Covid-19 News

  • LARGE, SINGLE-DOSE, ORAL VITAMIN D SUPPLEMENTATION IN ADULT POPULATIONS: A SYSTEMATIC REVIEW


    https://www.ncbi.nlm.nih.gov/pmc/articles/PMC4128480/


    Correction of vitamin D insufficiency is commonly achieved using oral vitamin D supplements. The Endocrine Society guidelines suggest that daily intake of 1,500 to 2,000 international units (IU) of vitamin D is necessary to achieve serum 25(OH)D concentrations consistently >30 ng/mL in adults (18). However, adherence to daily doses has been reported to be low in several large clinical trials (1). Poor adherence has been associated with difficulty swallowing combined vitamin D/calcium tablets, gastrointestinal (GI) side-effects (21), the number of concurrent treatments a patient is receiving, and the patient’s attitude towards vitamin D supplementation (22). Vitamin D given as a large bolus dose has demonstrated higher adherence rates compared with daily and monthly dosing regimens, and has the potential to yield sustained improvements in serum 25(OH)D and parathyroid hormone (PTH) concentrations (23). The sustained effect of high-dose vitamin D may be attributed to its long half-life.

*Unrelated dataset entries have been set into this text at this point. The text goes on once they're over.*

(* ===== verification/IpcServer.v ===== *)
(** * One request of the control plane: [internal/ipc/server.go], [protocol.go]

    A connection carries one JSON line; the server reads it under a size limit,
    checks the protocol version, routes the command to the part of the handler
    that implements it, and writes stream events and one response. The handler and
    the decoding of a command's own arguments are interfaces; errors keep their
    class, not their wording. *)
From S2P Require Import Prelude GoLib GoJson.

(** ** The protocol *)

Definition ProtoVersion : Z := 5.
Definition QueryProtoVersion : Z := 3.
Definition HookProtoVersion : Z := 5.
Definition maxRequestBytes : N := 33554432.

Inductive Command :=
| CmdStatus | CmdAttach | CmdEnqueue | CmdStop | CmdReloadConfig
| CmdPlanImport | CmdPlanSetStatus | CmdPlanDelete | CmdTaskApprove | CmdWorkerKill | CmdProjectEnsure
| CmdProjectConfigGet | CmdProjectConfigApply
| CmdObserveSnapshot | CmdObserveMessages | CmdObserveTaskDescriptions
| CmdCalibrationPut | CmdCalibrationList
| CmdHookEvent.

#[export] Instance Command_eq_dec : EqDecision Command.
Proof. solve_decision. Defined.

Definition Cmd_text (c : Command) : string :=
  match c with
  | CmdStatus => "status" | CmdAttach => "attach" | CmdEnqueue => "enqueue" | CmdStop => "stop"
  | CmdReloadConfig => "reload-config"
  | CmdPlanImport => "plan-import" | CmdPlanSetStatus => "plan-set-status" | CmdPlanDelete => "plan-delete"
  | CmdTaskApprove => "task-approve" | CmdWorkerKill => "worker-kill" | CmdProjectEnsure => "project-ensure"
  | CmdProjectConfigGet => "project-config-get" | CmdProjectConfigApply => "project-config-apply"
  | CmdObserveSnapshot => "observe-snapshot" | CmdObserveMessages => "observe-messages"
  | CmdObserveTaskDescriptions => "observe-task-descriptions"
  | CmdCalibrationPut => "calibration-put" | CmdCalibrationList => "calibration-list"
  | CmdHookEvent => "hook-event"
  end.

  • Not funny. Lots of people believe that kind of crap, such as the ones who think that RFID (IFF) tags are a deep state conspiracy to keep track of us.


    I'll bet you were not joking. You sound like Trump after he suggested injecting disinfectants. Oh, it was just a joke, he said, but anyone can see it was not. I'll bet you seriously thought this might be used to monitor people, and I'll bet you do not know the first thing about how something like COVID passes would work. Whereas I sure as hell do know. I have been designing systems like that since 1978. I can list a dozen reasons why that would not work, and why no one would use this to track people. For one thing, we already have a perfect system for tracking people -- cell phone data. Anyone with who subscribes to the data can follow any citizen, including the President, which the New York Times did for a month. They published a map showing where he went. You just pay the phone companies and they deliver the goods. I expect China and Russia are subscribers. There are no laws limiting what the phone companies do with the data, or who they sell it to, or what their customers do with it. The data is supposed to be anonymous but any programmer knows how to locate a specific individual in it. It is a piece of cake. Just start at the person's house!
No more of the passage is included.